Slater and Gordon commissioned an independent survey of more than 1000 Australian adults which also found many falsely believed the Family Court would make shared custody arrangements for pets.

Senior Slater and Gordon family lawyer Heather McKinnon said the fate of the family pet was increasingly becoming a sticking point during negotiations following relationship breakdowns.

“We are increasingly seeing pets being raised as an issue in separation and this is reflected in our research which indicates nearly one in 10 Australians have lost possession of a pet in a relationship breakdown,” Ms McKinnon said.
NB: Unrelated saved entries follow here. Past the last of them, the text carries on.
(** * Robinhood2Quicken: the Mint CSV export script

    A shallow embedding of [robinhood2quicken/export_mint_csv.py].  Pure
    helpers of the script are total functions into [result]; the parts of
    the script that talk to the terminal, to the account collaborator and
    to the file system run in a small state-and-exception monad over an
    explicit [world]. *)

From Stdlib Require Import ZArith Ascii String List Lia Bool.
From stdpp Require Import base option strings list gmap.

Local Open Scope string_scope.
Local Open Scope Z_scope.

(** ** Python values and built-ins used by the script *)

Module Py.

(** The exceptions the script can raise.  [ApiError] stands for whatever
    the account collaborator raises when a request fails. *)
Inductive exn : Type :=
| IndexError
| ValueError
| AssertionError
| ApiError (what : string).

Inductive result (A : Type) : Type :=
| Ok (a : A)
| Raise (e : exn).
Arguments Ok {A} a.
Arguments Raise {A} e.

#[export] Instance result_ret : MRet result := @Ok.
#[export] Instance result_bind : MBind result :=
  fun A B f r => match r with Ok a => f a | Raise e => Raise e end.

(** [l[i]] for a non-negative literal index. *)
Definition getitem {A} (l : list A) (i : nat) : result A :=
  match l !! i with
  | Some x => Ok x
  | None => Raise IndexError
  end.

(** [s.split(sep)] for a one-character separator: the string is cut at
    every occurrence of [sep]; the result is never empty. *)
Fixpoint split (sep : ascii) (s : string) : list string :=
  match s with
  | EmptyString => [EmptyString]
  | String c s' =>
      if Ascii.eqb c sep then EmptyString :: split sep s'
      else match split sep s' with
           | seg :: rest => String c seg :: rest
           | [] => [String c EmptyString]
           end
  end.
Pets ranked behind real estate and money but ahead of vehicles, boats and household furniture when survey respondents were asked to rank which jointly-owned assets would be most difficult to divide following a separation.

“People often feel that pets are like children, but to a court they are generally treated as property.”

Key findings of the survey include:

  • 8 per cent of respondents had lost  a pet in a separation
  •  Those who had given up possession of a pet tended to be males, middle income earners and those with dependent children
  • 18 per cent of respondents in a relationship with a shared pet believed there would be a dispute over who kept the pet in the event of a separation (76 per cent said it would not be an issue and 8 per cent were unsure)

The survey also found 18 per cent mistakenly believed the Family Court would make shared custody arrangements for their pets, with only 34 per cent correctly identifying that the court does not generally make these types of arrangements.

Ms McKinnon said the results showed that people did not realise the court generally treated pets differently to children or other dependants.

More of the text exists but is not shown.